Farmers and Merchants Bank of Western Pennsylvania (F&M Bank) was a local bank in Kittanning, Pennsylvania, United States. It was the result of the merger between the Merchants National Bank of Kittanning and the Farmers National Bank of Kittanning in early 2008.

==History==
Farmers and Merchants Bank was the result of the Merchants National Bank of Kittanning and the Farmers National Bank of Kittanning merging in 2008. Merchants National Bank was the surviving company. Merchants National Bank has operated for 110 years and Farmers National Bank has operated for 123 years. At the time of the merger, Farmers National Bank of Kittanning was the only bank in Kittanning operating under its original charter.
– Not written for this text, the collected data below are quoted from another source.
(* ===== verification/Wire.v ===== *)
(** * The text the list route writes (src/src/routes.js, line 40)

    [GET /tasks] ends with [res.end(JSON.stringify(tasks))].  This file
    models [JSON.stringify] on an array of rows (SerializeJSONArray and
    SerializeJSONObject: elements and members joined by commas, strings
    quoted with [json_quote] of Json.v) and the text [res.end] writes for
    each response body ([body_text]).  A row is a map, so its members
    are written in the order of [map_to_list]; a JavaScript object keeps
    the insertion order of its properties, which the model of rows does
    not record.  A client reading the body back with [JSON.parse] (of
    JsonParse.v) and taking every member as a string field recovers
    exactly the rows the handler selected ([list_tasks_body]). *)

From Stdlib Require Import Ascii.
From stdpp Require Import base list gmap strings.
From S2P Require Import Prelude Json JsonParse Store Database Handlers.

(** [Array.prototype.join(sep)], as [JSON.stringify] joins the members
    of an object and the elements of an array. *)
Fixpoint array_join (sep : string) (l : list string) : string :=
  match l with
  | [] => ""
  | [x] => x
  | x :: l' => x +:+ sep +:+ array_join sep l'
  end.

(** One member [key:value] of a row. *)
Definition json_member (kv : string * string) : string :=
  json_quote kv.1 +:+ ":" +:+ json_quote kv.2.

(** [JSON.stringify] of a row: [{}], or its members between braces. *)
Definition json_stringify_row (r : row) : string :=
  match map_to_list r with
  | [] => "{}"
  | kvs => "{" +:+ array_join "," (json_member <$> kvs) +:+ "}"
  end.

(** [JSON.stringify(tasks)]: [[]], or the rows between brackets. *)
Definition json_stringify_rows (rows : list row) : string :=
  match rows with
  | [] => "[]"
  | _ => "[" +:+ array_join "," (json_stringify_row <$> rows) +:+ "]"
  end.

(** The text [res.end] writes for a response body. *)
Definition body_text (b : resp_body) : string :=
  match b with
  | RText s => s
  | RJson rows => json_stringify_rows rows
  end.

(** ** A client's reading of the body *)

Definition member_value (kv : string * string) : string * jvalue := (kv.1, JStr kv.2).

(** The JSON value of a row. *)
Definition row_value (r : row) : jvalue := JObj (member_value <$> map_to_list r).

Definition decode_member (kv : string * jvalue) : option (string * string) :=
  match kv.2 with
  | JStr s => Some (kv.1, s)
  | _ => None
  end.

(** An object whose members are all strings, read as a row. *)
Definition decode_row (v : jvalue) : option row :=
  match v with
  | JObj fs => list_to_map <$> mapM decode_member fs
  | _ => None
  end.

Definition decode_rows (v : jvalue) : option (list row) :=
  match v with
  | JArr vs => mapM decode_row vs
  | _ => None
  end.

(** ** The parser on the text of a row and of an array of rows *)

Lemma js_join_cons2 (sep x y : string) (l : list string) :
  array_join sep (x :: y :: l) = x +:+ sep +:+ array_join sep (y :: l).
Proof. reflexivity. Qed.

(** A joined list starts with its first element. *)
Lemma js_join_head (sep x : string) (l : list string) (s : string) :
  ∃ u, array_join sep (x :: l) +:+ s = x +:+ u.
Proof.
  destruct l as [|y l]; [by exists s|].
  exists (sep +:+ array_join sep (y :: l) +:+ s). by rewrite js_join_cons2, <-!append_assoc.
Qed.

Lemma json_member_head (kv : string * string) (u : string) :
  ∃ u', json_member kv +:+ u = String dquote u'.
Proof. unfold json_member. rewrite <-append_assoc, json_quote_app. by eexists. Qed.

Lemma json_stringify_row_head (r : row) (u : string) :
  ∃ u', json_stringify_row r +:+ u = String "{"%char u'.
Proof.
  unfold json_stringify_row. destruct (map_to_list r); [by eexists|].
  rewrite <-append_assoc, append_cons, append_nil_l. by eexists.
Qed.

(** An array that is not empty: its elements are parsed from just after
    the bracket. *)
Lemma value_step_array (items : items_parser) (fields : fields_parser) (s : string) :
  (∃ c t, skip_ws s = String c t ∧ c ≠ "]"%char) →
  value_step items fields (String "["%char s) = (λ p, (JArr p.1, p.2)) <$> items [] s.
Proof.
  intros (c & t & Hs & Hc). unfold value_step. simpl. rewrite Hs.
  by rewrite bool_decide_false by done.
Qed.

Lemma parse_members (kvs : list (string * string)) (n : nat) (acc : list (string * jvalue))
    (t : string) :
  kvs ≠ [] → length kvs ≤ n →
  parse_fields (S n) acc (array_join "," (json_member <$> kvs) +:+ String "}"%char t) =
    Some (acc ++ (member_value <$> kvs), t).
Proof.
  revert n acc. induction kvs as [|[k v] kvs IH]; intros n acc Hne Hl; [done|].
  destruct n as [|n]; [simpl in Hl; lia|].
  assert (∀ r, parse_value (S n) (json_quote v +:+ r) = Some (JStr v, r)) as Hv
    by (intros; rewrite parse_value_S; apply value_step_quote).
  assert (String "}"%char t = "}" +:+ t) as -> by reflexivity.
  rewrite parse_fields_S. destruct kvs as [|kv kvs].
  - cbn [fmap list_fmap array_join]. unfold json_member. cbn [fst snd]. rewrite <-!append_assoc.
    by rewrite (fields_step_member _ _ _ k v t true Hv).
  - cbn [fmap list_fmap]. rewrite js_join_cons2. unfold json_member at 1. cbn [fst snd].
    rewrite <-!append_assoc, (fields_step_member _ _ _ k v _ false Hv).
    assert ("}" +:+ t = String "}"%char t) as -> by reflexivity.
    rewrite (IH n) by (done || simpl in *; lia). by rewrite <-app_assoc.
Qed.

(** The text of a row parses back to its JSON value. *)
Lemma parse_row (r : row) (n : nat) (t : string) :
  length (map_to_list r) + 2 ≤ n →
  parse_value n (json_stringify_row r +:+ t) = Some (row_value r, t).
Proof.
  intros Hn. unfold json_stringify_row, row_value.
  destruct (map_to_list r) as [|kv kvs] eqn:E.
  - destruct n as [|n]; [lia|]. reflexivity.
  - destruct n as [|[|n]]; [lia|lia|]. rewrite parse_value_S.
    rewrite <-!append_assoc, append_cons, append_nil_l.
    destruct (js_join_head "," (json_member kv) (json_member <$> kvs) ("}" +:+ t)) as [u Hu].
    destruct (json_member_head kv u) as [u' Hu'].
    rewrite value_step_object
      by (exists dquote, u'; rewrite fmap_cons, Hu, Hu'; split; [reflexivity|done]).
    assert ("}" +:+ t = String "}"%char t) as -> by reflexivity.
    rewrite parse_members by (done || simpl in *; lia). reflexivity.
Qed.

Lemma parse_rows_items (rows : list row) (n : nat) (acc : list jvalue) (t : string) :
  rows ≠ [] → (∀ r, r ∈ rows → length rows + length (map_to_list r) + 1 ≤ n) →
  parse_items (S n) acc (array_join "," (json_stringify_row <$> rows) +:+ String "]"%char t) =
    Some (acc ++ (row_value <$> rows), t).
Proof.
  revert n acc. induction rows as [|r rows IH]; intros n acc Hne Hb; [done|].
  assert (length (map_to_list r) + 2 ≤ n) as Hr
    by (specialize (Hb r (proj2 (elem_of_cons _ _ _) (or_introl eq_refl))); simpl in Hb; lia).
  rewrite parse_items_S. unfold items_step. destruct rows as [|r' rows].
  - cbn [fmap list_fmap array_join]. rewrite parse_row by done. reflexivity.
  - cbn [fmap list_fmap]. rewrite js_join_cons2, <-!append_assoc, parse_row by done.
    transitivity (parse_items n (acc ++ [row_value r])
      (array_join "," (json_stringify_row <$> r' :: rows) +:+ String "]"%char t)); [reflexivity|].
    destruct n as [|n]; [lia|]. rewrite IH by (done || intros x Hx;
      specialize (Hb x (proj2 (elem_of_cons _ _ _) (or_intror Hx))); simpl in *; lia).
    by rewrite <-app_assoc.
Qed.

Lemma map_size_le_sum (rows : list row) (r : row) :
  r ∈ rows → length (map_to_list r) ≤ sum_list_with (λ x, length (map_to_list x)) rows.
Proof.
  induction rows as [|x rows IH]; [by intros ?%not_elem_of_nil|].
  intros [->|Hr]%elem_of_cons; simpl; [lia|]. specialize (IH Hr). lia.
Qed.

(** [JSON.parse] inverts [JSON.stringify] on arrays of rows. *)
Lemma JSON_parse_stringify_rows (rows : list row) :
  JSON_parse (json_stringify_rows rows) = Some (JArr (row_value <$> rows)).
Proof.
  destruct rows as [|r rows]; [reflexivity|].
  set (s := json_stringify_rows (r :: rows)).
  set (N := json_fuel s + length (r :: rows) + sum_list_with (λ x, length (map_to_list x)) (r :: rows)).
  assert (parse_value (S (S N)) s = Some (JArr (row_value <$> r :: rows), "")) as Hp.
  { unfold s. change (json_stringify_rows (r :: rows)) with
      ("[" +:+ array_join "," (json_stringify_row <$> r :: rows) +:+ "]"). rewrite parse_value_S.
    rewrite append_cons, append_nil_l.
    destruct (js_join_head "," (json_stringify_row r) (json_stringify_row <$> rows) "]")
      as [u Hu].
    destruct (json_stringify_row_head r u) as [u' Hu'].
    rewrite value_step_array
      by (exists "{"%char, u'; rewrite fmap_cons, Hu, Hu'; done).
    change "]" with (String "]"%char "").
    rewrite parse_rows_items; [done|done|].
    intros x Hx. pose proof (map_size_le_sum _ _ Hx). unfold N, json_fuel. lia. }
  unfold JSON_parse. rewrite <-(parse_value_fuel_enough s (S (S N))) by (unfold N; lia).
  by rewrite Hp.
Qed.

Lemma decode_row_value (r : row) : decode_row (row_value r) = Some r.
Proof.
  unfold decode_row, row_value. rewrite (mapM_fmap_Some _ member_value) by (by intros [k v]).
  simpl. by rewrite list_to_map_to_list.
Qed.

(** ** Properties *)

Section WireTheorems.
Context `{DatastoreLaws D}.

(** The body [GET /tasks] writes, read back by a client with
    [JSON.parse] and every member taken as a string field, is exactly
    the list of rows the handler selected, in order: the escaping of
    [JSON.stringify] loses no character of any field. *)
Theorem list_tasks_body (d : D) (req : request) :
  (JSON_parse (body_text (res_body (snd (list_tasks d req)))) ≫= decode_rows) =
    Some (tbl_select (table_of d "tasks") (search_filter <$> search_param req)).
Proof.
  unfold list_tasks. simpl. rewrite JSON_parse_stringify_rows. simpl.
  rewrite ds_select_spec. apply mapM_fmap_Some, decode_row_value.
Qed.
End WireTheorems.

(** ** Examples on concrete inputs *)

Lemma list_tasks_body_witness :
  (JSON_parse (body_text (res_body (snd (list_tasks ex_db (ex_search "Buy"))))) ≫= decode_rows) =
    Some (tbl_select (table_of ex_db "tasks") (search_filter <$> search_param (ex_search "Buy"))).
Proof. exact (list_tasks_body ex_db (ex_search "Buy")). Defined.
(* ===== verification/Pipeline.v ===== *)
(** * The CSV import end to end (server.js, lines 8-57, with the POST
      /tasks route of routes.js)

    The import answers with its outcome stream and leaves one post per
    accepted row in flight; every post is a [POST /tasks] whose body is
    [JSON.stringify({title, description})].  With [JSON.parse] of
    JsonParse.v as the parser of the body middleware, delivering the
    post of a row creates a task with that row's fields
    ([import_row_creates_task]); the import request followed by the
    delivery of its posts, in order, creates one task per row, in the
    order of the file ([import_creates_all_rows]).  The posts in flight never fire posts
    of their own, so the background activity of the server (deliveries
    and lost posts, [bstep]) always comes to an end
    ([background_terminates]); along it every post is reported exactly
    once ([background_accounts]), and every state can settle all its
    posts ([background_drains]). *)

From stdpp Require Import base list gmap strings relations well_founded.
From S2P Require Import Prelude Json JsonParse Router Store Database Handlers Fresh CsvImport Server.

(** The data the outcomes report, followed by the posts still in
    flight. *)
Definition accounted {D} (s : server D) : list string :=
  (oc_data <$> srv_outcomes s) ++ srv_inflight s.

(** A CSV body with one row, for the examples. *)
Definition ex_csv : list string := [csv_text ["title,description"; "A,B"; ""]].

Section Background.
Context `{Datastore D}.
Context (json_parse : string → option jvalue).

(** The posts of an import go to [/tasks], not to the import URL, so
    their answers never leave posts in flight. *)
Lemma serve_import_post_posts (e : env) (d d' : D) (record : string) (rep : reply) :
  serve json_parse e d (import_post record) = (d', rep) → posts_of rep = [].
Proof.
  unfold serve. assert (is_import (import_post record) = false) as -> by reflexivity.
  destruct (dispatch _ _ _ _ _). by intros [= _ <-].
Qed.

Lemma bstep_cases (s s' : server D) :
  bstep json_parse s s' →
  ∃ pre record post b, srv_inflight s = pre ++ record :: post ∧
    srv_inflight s' = pre ++ post ∧ srv_outcomes s' = srv_outcomes s ++ [mk_outcome b record].
Proof.
  destruct 1 as [s e pre record post d' rep Hin He Hs|s pre record post Hin]; simpl.
  - apply serve_import_post_posts in Hs. rewrite Hs, app_nil_r. eauto 10.
  - eauto 10.
Qed.

Lemma bstep_inflight_length (s s' : server D) :
  bstep json_parse s s' → length (srv_inflight s') < length (srv_inflight s).
Proof.
  intros (pre & record & post & b & Hin & Hin' & _)%bstep_cases.
  rewrite Hin, Hin', !length_app. simpl. lia.
Qed.

Lemma bstep_accounted (s s' : server D) :
  bstep json_parse s s' →
  accounted s' ≡ₚ accounted s ∧ srv_outcomes s `prefix_of` srv_outcomes s'.
Proof.
  intros (pre & record & post & b & Hin & Hin' & Ho)%bstep_cases.
  unfold accounted. rewrite Hin, Hin', Ho, fmap_app. simpl. split.
  - rewrite <-app_assoc. simpl. apply Permutation_app_head. by rewrite Permutation_middle.
  - by eexists.
Qed.

Lemma bstep_lost_head (s : server D) (record : string) (post : list string) :
  srv_inflight s = record :: post →
  bstep json_parse s (mk_server (srv_db s) post (srv_outcomes s ++ [mk_outcome false record])).
Proof. intros Hin. apply (bstep_lost json_parse s []). exact Hin. Qed.

(** The background activity of the server terminates: there is
    no infinite sequence of deliveries and lost posts, because a
    delivered post ([POST /tasks]) never fires posts of its own; each
    background step settles one post of the finite set in flight. *)
Theorem background_terminates : well_founded (λ s' s : server D, bstep json_parse s s').
Proof.
  apply (wf_projected (<) (λ s, length (srv_inflight s))); [|apply lt_wf].
  intros s' s. apply bstep_inflight_length.
Qed.

(** C18: along the background activity every post is reported exactly
    once: the data of the outcomes, followed by the posts in flight,
    stay the same multiset, and outcomes are only ever appended. *)
Theorem background_accounts (s s' : server D) :
  rtc (bstep json_parse) s s' →
  accounted s' ≡ₚ accounted s ∧ srv_outcomes s `prefix_of` srv_outcomes s'.
Proof.
  induction 1 as [s|s s1 s2 Hb _ [IHp IHo]]; [done|].
  destruct (bstep_accounted s s1 Hb) as [Hp Ho]. split.
  - by rewrite IHp, Hp.
  - by transitivity (srv_outcomes s1).
Qed.

End Background.

(** ** Properties *)

Section PipelineTheorems.
Context `{DatastoreLaws D}.

(** An import is answered with the stream of its outcomes and changes
    nothing by itself. *)
Lemma serve_import (json_parse : string → option jvalue) (e : env) (d : D) (chunks : list string) :
  serve json_parse e d (mk_raw "POST" "/tasks/import-csv" chunks) = (d, Stream (csv_import chunks)).
Proof. reflexivity. Qed.

(** Delivering the post of a row creates the task, with [JSON.parse]. *)
Lemma deliver_record_creates (s : server D) (e : env) (pre post : list string) (t d : string) :
  srv_inflight s = pre ++ json_stringify_record t d :: post → env_ok (srv_db s) e →
  bstep JSON_parse s
    (mk_server (ds_insert (srv_db s) "tasks" (new_task e t d)) (pre ++ post)
       (srv_outcomes s ++ [mk_outcome true (json_stringify_record t d)])).
Proof.
  intros Hin He.
  pose proof (bstep_deliver JSON_parse s e pre _ post _ _ Hin He
    (serve_import_post JSON_parse e (srv_db s) t d (JSON_parse_stringify_record t d))) as Hb.
  simpl in Hb. by rewrite app_nil_r in Hb.
Qed.

(** Delivering, in order, the posts of [rows] at the end of the posts
    in flight creates one task per row, each with the fields of its
    row, and reports each post as a success. *)
Lemma deliver_records (rows : list (string * string)) (s : server D) (pre : list string) :
  srv_inflight s = pre ++ import_records rows →
  length (table_of (srv_db s) "tasks") + length rows < 16 ^ 12 →
  ∃ s' es, rtc (bstep JSON_parse) s s' ∧ srv_inflight s' = pre ∧ length es = length rows ∧
    table_of (srv_db s') "tasks" =
      table_of (srv_db s) "tasks" ++ zip_with (λ e p, new_task e p.1 p.2) es rows ∧
    srv_outcomes s' = srv_outcomes s ++ (mk_outcome true <$> import_records rows).
Proof.
  revert s. induction rows as [|[t d] rows IH]; intros s Hin Hb.
  - exists s, []. rewrite Hin, !app_nil_r. by split_and!.
  - cbn [length] in Hb. destruct (env_ok_exists (srv_db s)) as [e He]; [lia|].
    pose proof (deliver_record_creates s e pre (import_records rows) t d Hin He) as Hd.
    destruct (IH (mk_server (ds_insert (srv_db s) "tasks" (new_task e t d))
      (pre ++ import_records rows) (srv_outcomes s ++ [mk_outcome true (json_stringify_record t d)]))
      eq_refl) as (s' & es & Hr & Hi & Hl & Ht & Ho);
      [cbn [srv_db]; rewrite table_of_insert, length_app; cbn [length]; lia|].
    exists s', (e :: es). split_and!; [by eapply rtc_l|done|simpl; by f_equal|..].
    + rewrite Ht. cbn [srv_db]. rewrite table_of_insert, <-app_assoc. done.
    + rewrite Ho. cbn [srv_outcomes]. by rewrite <-app_assoc.
Qed.

(** C11: the CSV import end to end, for all its rows: from any state
    (with fewer than [16 ^ 12] tasks and rows together), the import
    request followed by the delivery of its posts, in order, creates
    one task per accepted row, with the fields of the rows in the
    order of the file, reports every post as a success, and leaves the
    other posts in flight as they were. *)
Theorem import_creates_all_rows (s : server D) (chunks : list string) :
  length (table_of (srv_db s) "tasks") + length (csv_import chunks) < 16 ^ 12 →
  ∃ s' es, rtc (step JSON_parse) s s' ∧ srv_inflight s' = srv_inflight s ∧
    length es = length (csv_import chunks) ∧
    table_of (srv_db s') "tasks" =
      table_of (srv_db s) "tasks" ++ zip_with (λ e p, new_task e p.1 p.2) es (csv_import chunks) ∧
    srv_outcomes s' = srv_outcomes s ++ (mk_outcome true <$> import_records (csv_import chunks)).
Proof.
  intros Hb. destruct (env_ok_exists (srv_db s)) as [e He]; [lia|].
  set (s1 := mk_server (srv_db s) (srv_inflight s ++ import_records (csv_import chunks))
               (srv_outcomes s)).
  assert (step JSON_parse s s1) as H1.
  { apply (step_request _ s e (mk_raw "POST" "/tasks/import-csv" chunks) (srv_db s)
      (Stream (csv_import chunks))); [done|]. apply serve_import. }
  destruct (deliver_records (csv_import chunks) s1 (srv_inflight s) eq_refl Hb)
    as (s' & es & Hr & Hi & Hl & Ht & Ho).
  exists s', es. split_and!; [|done|done|done|done].
  eapply rtc_l; [exact H1|]. by apply (rtc_subrel (bstep JSON_parse)); [apply step_background|].
Qed.

(** C10: the CSV import end to end: once an import request has been
    served, the post of any row it accepted can be delivered; it
    creates a task with the row's two trimmed fields (through
    [JSON.stringify], the network and [JSON.parse]) and the import
    reports its success. *)
Theorem import_row_creates_task (s : server D) (e : env) (chunks : list string) (t d : string) :
  (t, d) ∈ csv_import chunks → env_ok (srv_db s) e →
  ∃ s1 s2, step JSON_parse s s1 ∧ step JSON_parse s1 s2 ∧
    table_of (srv_db s2) "tasks" = table_of (srv_db s) "tasks" ++ [new_task e t d] ∧
    srv_outcomes s2 = srv_outcomes s ++ [mk_outcome true (json_stringify_record t d)].
Proof.
  intros Hrow He.
  set (s1 := mk_server (srv_db s) (srv_inflight s ++ import_records (csv_import chunks))
               (srv_outcomes s)).
  assert (step JSON_parse s s1) as H1.
  { apply (step_request _ s e (mk_raw "POST" "/tasks/import-csv" chunks) (srv_db s)
      (Stream (csv_import chunks))); [done|]. apply serve_import. }
  apply (list_elem_of_fmap_2 (λ p, json_stringify_record p.1 p.2)) in Hrow.
  apply list_elem_of_split in Hrow as (pre & post & Hsplit).
  eexists s1, _. split_and!; [exact H1| | |].
  - apply step_background, (deliver_record_creates s1 e (srv_inflight s ++ pre) post t d);
      [|exact He].
    simpl. unfold import_records. rewrite Hsplit. by rewrite <-app_assoc.
  - simpl. by rewrite table_of_insert.
  - done.
Qed.

(** A post of an import is served by the create route: at most one
    task more. *)
Lemma serve_import_post_table (json_parse : string → option jvalue) (e : env) (d d' : D)
    (record : string) (rep : reply) :
  serve json_parse e d (import_post record) = (d', rep) →
  length (table_of d' "tasks") ≤ S (length (table_of d "tasks")).
Proof.
  unfold serve. assert (is_import (import_post record) = false) as -> by reflexivity.
  rewrite (dispatch_found _ _ _ _ _ (mk_route "POST" (default [] (compile "/tasks")) HCreate) [] None)
    by reflexivity.
  simpl. unfold create_task. destruct (body_schema _) as [[t de]|]; intros [= <- _]; [|lia].
  rewrite table_of_insert, length_app. simpl. lia.
Qed.

(** Every post in flight can be delivered: from any state (whose
    tasks and posts in flight number fewer than [16 ^ 12], so that
    fresh identifiers remain), the background activity alone can
    deliver all the posts, in order, each reported as a success. *)
Theorem background_drains (json_parse : string → option jvalue) (s : server D) :
  length (table_of (srv_db s) "tasks") + length (srv_inflight s) < 16 ^ 12 →
  ∃ s', rtc (bstep json_parse) s s' ∧ srv_inflight s' = [] ∧
    srv_outcomes s' = srv_outcomes s ++ (mk_outcome true <$> srv_inflight s).
Proof.
  remember (srv_inflight s) as l eqn:Hl. revert s Hl.
  induction l as [|r l IH]; intros s Hl Hb.
  - exists s. split_and!; [done|done|by rewrite app_nil_r].
  - cbn [length] in Hb.
    destruct (env_ok_exists (srv_db s)) as [e He]; [lia|].
    destruct (serve json_parse e (srv_db s) (import_post r)) as [d' rep] eqn:Hs.
    pose proof (serve_import_post_posts json_parse e _ _ _ _ Hs) as Hp.
    pose proof (serve_import_post_table json_parse e _ _ _ _ Hs) as Ht.
    assert (bstep json_parse s (mk_server d' l (srv_outcomes s ++ [mk_outcome true r]))) as Hb1.
    { pose proof (bstep_deliver json_parse s e [] r l d' rep (eq_sym Hl) He Hs) as Hd.
      simpl in Hd. by rewrite Hp, app_nil_r in Hd. }
    destruct (IH (mk_server d' l (srv_outcomes s ++ [mk_outcome true r])) eq_refl)
      as (s' & Hr & Hnil & Ho); [cbn [srv_db srv_inflight]; lia|].
    exists s'. split_and!; [by eapply rtc_l|done|].
    rewrite Ho. cbn [srv_outcomes fmap list_fmap]. by rewrite <-app_assoc.
Qed.

End PipelineTheorems.

(** ** Examples on concrete inputs *)

Lemma import_row_creates_task_witness :
  ("A", "B") ∈ csv_import ex_csv ∧ env_ok (srv_db ex_server) ex_env ∧
  ∃ s1 s2, step JSON_parse ex_server s1 ∧ step JSON_parse s1 s2 ∧
    table_of (srv_db s2) "tasks" = table_of (srv_db ex_server) "tasks" ++ [new_task ex_env "A" "B"] ∧
    srv_outcomes s2 = srv_outcomes ex_server ++ [mk_outcome true (json_stringify_record "A" "B")].
Proof.
  assert (("A", "B") ∈ csv_import ex_csv) as Hin by (vm_compute; left).
  assert (env_ok (srv_db ex_server) ex_env) as He by decide_by_eval.
  split_and!; [exact Hin|exact He|exact (import_row_creates_task _ _ _ _ _ Hin He)].
Defined.

Lemma background_accounts_witness :
  rtc (bstep JSON_parse) (mk_server ex_db [ex_post_body] [])
    (mk_server ex_db [] [mk_outcome false ex_post_body]) ∧
  accounted (mk_server ex_db [] [mk_outcome false ex_post_body]) ≡ₚ
    accounted (mk_server ex_db [ex_post_body] []) ∧
  srv_outcomes (mk_server ex_db [ex_post_body] []) `prefix_of`
    srv_outcomes (mk_server ex_db [] [mk_outcome false ex_post_body]).
Proof.
  assert (rtc (bstep JSON_parse) (mk_server ex_db [ex_post_body] [])
    (mk_server ex_db [] [mk_outcome false ex_post_body])) as Hr
    by (apply rtc_once, (bstep_lost_head _ (mk_server ex_db [ex_post_body] []) ex_post_body []);
        reflexivity).
  split; [exact Hr|exact (background_accounts _ _ _ Hr)].
Defined.

Lemma background_drains_witness :
  length (table_of (srv_db (mk_server ex_db [ex_post_body] [])) "tasks") +
    length (srv_inflight (mk_server ex_db [ex_post_body] [])) < 16 ^ 12 ∧
  ∃ s', rtc (bstep JSON_parse) (mk_server ex_db [ex_post_body] []) s' ∧ srv_inflight s' = [] ∧
    srv_outcomes s' = srv_outcomes (mk_server ex_db [ex_post_body] []) ++
      (mk_outcome true <$> srv_inflight (mk_server ex_db [ex_post_body] [])).
Proof.
  assert (length (table_of (srv_db (mk_server ex_db [ex_post_body] [])) "tasks") +
    length (srv_inflight (mk_server ex_db [ex_post_body] [])) = 2) as E by reflexivity.
  assert (length (table_of (srv_db (mk_server ex_db [ex_post_body] [])) "tasks") +
    length (srv_inflight (mk_server ex_db [ex_post_body] [])) < 16 ^ 12) as Hb
    by (pose proof hex_words_bound; lia).
  split; [exact Hb|exact (background_drains JSON_parse _ Hb)].
Defined.

Lemma import_creates_all_rows_witness :
  length (table_of (srv_db ex_server) "tasks") + length (csv_import ex_csv) < 16 ^ 12 ∧
  ∃ s' es, rtc (step JSON_parse) ex_server s' ∧ srv_inflight s' = srv_inflight ex_server ∧
    length es = length (csv_import ex_csv) ∧
    table_of (srv_db s') "tasks" =
      table_of (srv_db ex_server) "tasks" ++
        zip_with (λ e p, new_task e p.1 p.2) es (csv_import ex_csv) ∧
    srv_outcomes s' = srv_outcomes ex_server ++
      (mk_outcome true <$> import_records (csv_import ex_csv)).
Proof.
  assert (length (table_of (srv_db ex_server) "tasks") + length (csv_import ex_csv) = 2) as E
    by reflexivity.
  assert (length (table_of (srv_db ex_server) "tasks") + length (csv_import ex_csv) < 16 ^ 12)
    as Hb by (pose proof hex_words_bound; lia).
  split; [exact Hb|exact (import_creates_all_rows ex_server ex_csv Hb)].
Defined.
Until 1920, the Farmers National Bank printed its own money. In 1999, Merchants National Bank started to offer its online banking service (Net Banker) to its customers.

==Merger with NexTier Bank==

In October 2014, Farmers and Merchants Bank merged with NexTier Bank. The combined bank will use the NexTier name. Both banks were majority owned by an investment company called the Snyder Group.